Would you find each line in the entries below with the string "Hrec" and copy it?

Stored items
━━━━━━━━━━
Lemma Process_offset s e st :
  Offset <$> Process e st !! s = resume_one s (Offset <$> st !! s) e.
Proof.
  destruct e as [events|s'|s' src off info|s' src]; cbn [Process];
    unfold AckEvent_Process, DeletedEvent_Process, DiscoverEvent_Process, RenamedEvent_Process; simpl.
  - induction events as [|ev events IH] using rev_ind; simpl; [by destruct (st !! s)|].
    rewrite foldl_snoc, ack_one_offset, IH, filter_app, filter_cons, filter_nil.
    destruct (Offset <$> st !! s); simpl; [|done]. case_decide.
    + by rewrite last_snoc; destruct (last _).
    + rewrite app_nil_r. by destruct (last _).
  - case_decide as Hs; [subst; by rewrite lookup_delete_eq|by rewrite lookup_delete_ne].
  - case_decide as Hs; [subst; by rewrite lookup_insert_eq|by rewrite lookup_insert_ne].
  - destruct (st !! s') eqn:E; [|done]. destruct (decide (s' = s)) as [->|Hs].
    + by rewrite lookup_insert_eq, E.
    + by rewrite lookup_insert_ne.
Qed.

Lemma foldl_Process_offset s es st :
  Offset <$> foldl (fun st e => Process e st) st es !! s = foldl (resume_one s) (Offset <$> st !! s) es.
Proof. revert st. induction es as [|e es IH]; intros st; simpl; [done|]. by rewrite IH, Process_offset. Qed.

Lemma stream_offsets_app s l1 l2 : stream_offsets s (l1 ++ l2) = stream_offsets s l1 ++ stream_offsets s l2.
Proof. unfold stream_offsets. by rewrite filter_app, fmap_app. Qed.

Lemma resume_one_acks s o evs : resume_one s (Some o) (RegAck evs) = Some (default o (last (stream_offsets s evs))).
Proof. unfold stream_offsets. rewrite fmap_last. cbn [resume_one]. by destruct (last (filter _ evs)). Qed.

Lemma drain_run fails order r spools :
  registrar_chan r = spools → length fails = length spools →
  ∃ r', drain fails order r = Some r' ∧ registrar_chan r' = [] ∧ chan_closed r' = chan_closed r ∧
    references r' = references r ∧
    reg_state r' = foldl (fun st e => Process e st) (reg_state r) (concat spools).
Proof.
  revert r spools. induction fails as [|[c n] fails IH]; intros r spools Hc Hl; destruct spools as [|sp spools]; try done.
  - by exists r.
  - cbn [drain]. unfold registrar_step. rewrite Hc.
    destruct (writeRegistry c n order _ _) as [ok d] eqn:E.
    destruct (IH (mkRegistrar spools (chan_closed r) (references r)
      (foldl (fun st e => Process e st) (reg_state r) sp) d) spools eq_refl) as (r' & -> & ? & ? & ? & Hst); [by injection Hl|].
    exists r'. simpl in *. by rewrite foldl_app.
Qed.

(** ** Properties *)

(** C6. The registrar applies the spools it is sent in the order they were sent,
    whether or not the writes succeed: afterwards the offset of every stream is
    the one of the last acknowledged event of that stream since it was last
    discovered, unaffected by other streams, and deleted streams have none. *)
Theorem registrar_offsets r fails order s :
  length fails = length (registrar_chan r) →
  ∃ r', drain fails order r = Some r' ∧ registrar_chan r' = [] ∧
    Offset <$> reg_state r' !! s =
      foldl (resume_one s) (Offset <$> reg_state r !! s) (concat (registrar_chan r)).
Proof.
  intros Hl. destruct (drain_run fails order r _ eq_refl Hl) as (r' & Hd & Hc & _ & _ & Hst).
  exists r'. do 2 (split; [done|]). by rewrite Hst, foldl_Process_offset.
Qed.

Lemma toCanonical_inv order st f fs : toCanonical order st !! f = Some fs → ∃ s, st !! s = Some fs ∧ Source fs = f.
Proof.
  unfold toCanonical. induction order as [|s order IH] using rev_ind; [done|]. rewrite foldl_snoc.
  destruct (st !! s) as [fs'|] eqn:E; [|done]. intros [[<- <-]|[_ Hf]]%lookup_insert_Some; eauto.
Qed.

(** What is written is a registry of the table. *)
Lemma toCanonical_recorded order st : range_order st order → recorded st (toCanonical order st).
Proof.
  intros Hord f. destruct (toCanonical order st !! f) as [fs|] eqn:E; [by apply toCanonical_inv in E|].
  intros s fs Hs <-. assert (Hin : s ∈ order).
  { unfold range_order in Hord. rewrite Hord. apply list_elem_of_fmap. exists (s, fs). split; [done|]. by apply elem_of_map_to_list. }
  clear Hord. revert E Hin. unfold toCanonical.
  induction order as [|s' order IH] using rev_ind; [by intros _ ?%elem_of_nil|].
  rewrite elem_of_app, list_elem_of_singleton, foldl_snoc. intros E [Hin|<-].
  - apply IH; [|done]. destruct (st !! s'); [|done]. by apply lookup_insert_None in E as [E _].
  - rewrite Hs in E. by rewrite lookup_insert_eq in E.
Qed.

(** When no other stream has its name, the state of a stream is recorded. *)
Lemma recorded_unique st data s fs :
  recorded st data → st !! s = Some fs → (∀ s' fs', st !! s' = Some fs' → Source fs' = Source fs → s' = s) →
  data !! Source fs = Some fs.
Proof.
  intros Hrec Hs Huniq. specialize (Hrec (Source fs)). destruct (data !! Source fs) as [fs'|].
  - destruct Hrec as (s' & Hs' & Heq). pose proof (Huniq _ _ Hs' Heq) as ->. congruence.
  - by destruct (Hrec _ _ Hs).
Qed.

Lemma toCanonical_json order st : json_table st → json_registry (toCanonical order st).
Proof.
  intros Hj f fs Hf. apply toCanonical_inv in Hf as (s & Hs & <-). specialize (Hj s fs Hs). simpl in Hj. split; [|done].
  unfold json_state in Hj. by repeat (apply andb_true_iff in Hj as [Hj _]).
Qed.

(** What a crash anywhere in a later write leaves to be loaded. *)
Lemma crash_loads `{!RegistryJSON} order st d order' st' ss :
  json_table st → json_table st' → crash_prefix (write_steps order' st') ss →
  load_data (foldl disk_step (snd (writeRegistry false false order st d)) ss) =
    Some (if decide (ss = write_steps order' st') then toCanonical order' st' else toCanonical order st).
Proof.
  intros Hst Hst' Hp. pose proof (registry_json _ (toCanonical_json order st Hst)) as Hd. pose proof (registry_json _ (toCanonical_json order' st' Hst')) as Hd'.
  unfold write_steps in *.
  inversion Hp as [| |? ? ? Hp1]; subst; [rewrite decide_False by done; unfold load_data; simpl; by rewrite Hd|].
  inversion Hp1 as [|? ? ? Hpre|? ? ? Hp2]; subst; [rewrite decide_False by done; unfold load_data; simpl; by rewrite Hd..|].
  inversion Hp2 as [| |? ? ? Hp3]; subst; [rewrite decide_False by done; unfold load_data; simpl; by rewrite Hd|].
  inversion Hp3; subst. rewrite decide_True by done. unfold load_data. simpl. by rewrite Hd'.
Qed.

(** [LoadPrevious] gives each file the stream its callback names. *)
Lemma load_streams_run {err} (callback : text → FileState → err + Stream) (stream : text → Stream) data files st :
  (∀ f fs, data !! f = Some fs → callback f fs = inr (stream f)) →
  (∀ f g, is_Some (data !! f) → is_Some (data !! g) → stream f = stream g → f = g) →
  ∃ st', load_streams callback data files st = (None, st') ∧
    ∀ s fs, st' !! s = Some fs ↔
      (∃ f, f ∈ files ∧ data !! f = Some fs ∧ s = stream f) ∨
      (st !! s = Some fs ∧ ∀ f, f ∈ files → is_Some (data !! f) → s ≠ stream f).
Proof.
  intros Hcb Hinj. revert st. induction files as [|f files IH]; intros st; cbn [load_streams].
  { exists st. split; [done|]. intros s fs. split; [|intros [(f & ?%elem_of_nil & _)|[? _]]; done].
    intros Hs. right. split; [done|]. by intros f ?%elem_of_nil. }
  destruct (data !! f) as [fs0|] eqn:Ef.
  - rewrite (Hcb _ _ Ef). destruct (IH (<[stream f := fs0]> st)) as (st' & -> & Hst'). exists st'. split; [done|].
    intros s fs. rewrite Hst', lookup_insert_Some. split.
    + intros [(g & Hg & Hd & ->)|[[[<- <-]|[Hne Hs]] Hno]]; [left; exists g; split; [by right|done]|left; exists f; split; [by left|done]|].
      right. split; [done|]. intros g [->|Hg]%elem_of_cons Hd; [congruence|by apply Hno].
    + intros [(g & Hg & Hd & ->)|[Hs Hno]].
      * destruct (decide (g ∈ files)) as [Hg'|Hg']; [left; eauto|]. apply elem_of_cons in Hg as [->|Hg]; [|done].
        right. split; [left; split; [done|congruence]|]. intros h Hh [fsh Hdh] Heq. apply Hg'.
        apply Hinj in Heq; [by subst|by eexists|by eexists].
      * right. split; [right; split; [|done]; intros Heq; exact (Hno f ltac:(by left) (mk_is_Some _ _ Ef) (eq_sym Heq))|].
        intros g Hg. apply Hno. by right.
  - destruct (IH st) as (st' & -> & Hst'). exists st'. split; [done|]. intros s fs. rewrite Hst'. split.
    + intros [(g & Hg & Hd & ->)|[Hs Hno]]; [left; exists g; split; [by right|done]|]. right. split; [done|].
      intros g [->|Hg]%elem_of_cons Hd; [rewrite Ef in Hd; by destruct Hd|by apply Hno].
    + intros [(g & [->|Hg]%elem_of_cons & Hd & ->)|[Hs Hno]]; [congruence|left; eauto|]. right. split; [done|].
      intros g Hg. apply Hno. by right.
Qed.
━━━━━━━━━━
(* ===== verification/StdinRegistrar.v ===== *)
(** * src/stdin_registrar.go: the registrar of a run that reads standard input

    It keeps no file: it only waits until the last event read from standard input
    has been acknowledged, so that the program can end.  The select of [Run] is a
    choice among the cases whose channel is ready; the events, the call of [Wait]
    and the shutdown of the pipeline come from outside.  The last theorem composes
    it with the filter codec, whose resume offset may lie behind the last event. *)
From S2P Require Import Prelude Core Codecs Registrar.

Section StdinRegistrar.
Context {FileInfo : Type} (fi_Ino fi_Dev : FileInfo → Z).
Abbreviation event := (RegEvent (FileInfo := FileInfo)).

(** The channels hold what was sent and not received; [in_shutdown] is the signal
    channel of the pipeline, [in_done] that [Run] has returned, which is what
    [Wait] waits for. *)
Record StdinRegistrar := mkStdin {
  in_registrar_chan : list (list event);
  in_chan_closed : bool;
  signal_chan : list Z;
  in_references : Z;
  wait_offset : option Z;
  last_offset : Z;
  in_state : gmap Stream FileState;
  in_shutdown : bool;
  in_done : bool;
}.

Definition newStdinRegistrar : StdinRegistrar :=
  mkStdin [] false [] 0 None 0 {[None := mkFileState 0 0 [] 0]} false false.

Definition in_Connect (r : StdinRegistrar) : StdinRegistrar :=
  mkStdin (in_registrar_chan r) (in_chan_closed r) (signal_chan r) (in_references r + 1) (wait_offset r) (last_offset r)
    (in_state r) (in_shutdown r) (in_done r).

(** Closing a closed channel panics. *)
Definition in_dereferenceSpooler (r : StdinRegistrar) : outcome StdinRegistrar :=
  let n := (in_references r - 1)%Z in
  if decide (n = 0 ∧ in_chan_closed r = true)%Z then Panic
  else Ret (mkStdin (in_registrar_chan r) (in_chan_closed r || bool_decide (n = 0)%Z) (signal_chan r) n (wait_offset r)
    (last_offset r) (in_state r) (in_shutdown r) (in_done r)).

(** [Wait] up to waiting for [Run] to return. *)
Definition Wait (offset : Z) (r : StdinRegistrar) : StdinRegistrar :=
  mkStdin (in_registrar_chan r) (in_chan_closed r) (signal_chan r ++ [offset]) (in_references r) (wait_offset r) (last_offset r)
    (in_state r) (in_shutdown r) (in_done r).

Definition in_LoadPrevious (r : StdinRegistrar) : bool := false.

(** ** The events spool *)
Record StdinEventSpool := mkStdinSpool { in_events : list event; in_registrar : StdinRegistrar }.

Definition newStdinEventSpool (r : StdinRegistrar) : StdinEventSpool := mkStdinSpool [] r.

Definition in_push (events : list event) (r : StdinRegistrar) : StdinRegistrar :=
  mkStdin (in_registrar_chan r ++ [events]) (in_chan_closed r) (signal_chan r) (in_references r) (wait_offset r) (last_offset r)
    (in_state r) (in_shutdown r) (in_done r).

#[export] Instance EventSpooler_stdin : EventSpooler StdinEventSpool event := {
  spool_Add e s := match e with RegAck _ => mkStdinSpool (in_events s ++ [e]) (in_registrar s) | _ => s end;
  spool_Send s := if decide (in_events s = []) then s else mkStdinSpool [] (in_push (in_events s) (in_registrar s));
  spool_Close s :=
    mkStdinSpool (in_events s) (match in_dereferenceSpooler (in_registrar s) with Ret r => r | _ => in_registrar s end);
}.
━━━━━━━━━━
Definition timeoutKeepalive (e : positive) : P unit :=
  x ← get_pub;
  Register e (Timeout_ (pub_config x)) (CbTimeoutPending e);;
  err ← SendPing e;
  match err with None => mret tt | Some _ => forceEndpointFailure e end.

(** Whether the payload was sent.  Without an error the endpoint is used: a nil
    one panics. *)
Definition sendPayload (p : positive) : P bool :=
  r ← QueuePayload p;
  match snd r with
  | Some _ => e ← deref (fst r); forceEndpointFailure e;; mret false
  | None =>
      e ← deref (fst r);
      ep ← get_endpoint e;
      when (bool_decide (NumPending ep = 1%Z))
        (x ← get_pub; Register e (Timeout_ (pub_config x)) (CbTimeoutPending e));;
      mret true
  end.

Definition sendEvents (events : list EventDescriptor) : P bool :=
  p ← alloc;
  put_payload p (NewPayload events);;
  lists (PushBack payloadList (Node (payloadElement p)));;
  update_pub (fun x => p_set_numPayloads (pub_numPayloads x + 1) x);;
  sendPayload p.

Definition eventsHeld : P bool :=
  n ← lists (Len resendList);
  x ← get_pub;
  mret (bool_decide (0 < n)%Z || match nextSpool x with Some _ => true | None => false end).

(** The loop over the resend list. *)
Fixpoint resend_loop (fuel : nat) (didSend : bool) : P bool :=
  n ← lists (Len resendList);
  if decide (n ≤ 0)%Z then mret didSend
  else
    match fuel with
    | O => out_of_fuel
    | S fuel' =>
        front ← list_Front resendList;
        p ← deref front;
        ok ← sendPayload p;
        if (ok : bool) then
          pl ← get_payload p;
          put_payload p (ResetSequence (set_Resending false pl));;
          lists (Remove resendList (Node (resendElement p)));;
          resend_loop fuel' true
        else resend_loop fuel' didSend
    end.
━━━━━━━━━━
- _EXERCISE RESULT_:
  intros Hrec Hs Huniq. specialize (Hrec (Source fs)). destruct (data !! Source fs) as [fs'|].
  - destruct Hrec as (s' & Hs' & Heq). pose proof (Huniq _ _ Hs' Heq) as ->. congruence.
  - by destruct (Hrec _ _ Hs).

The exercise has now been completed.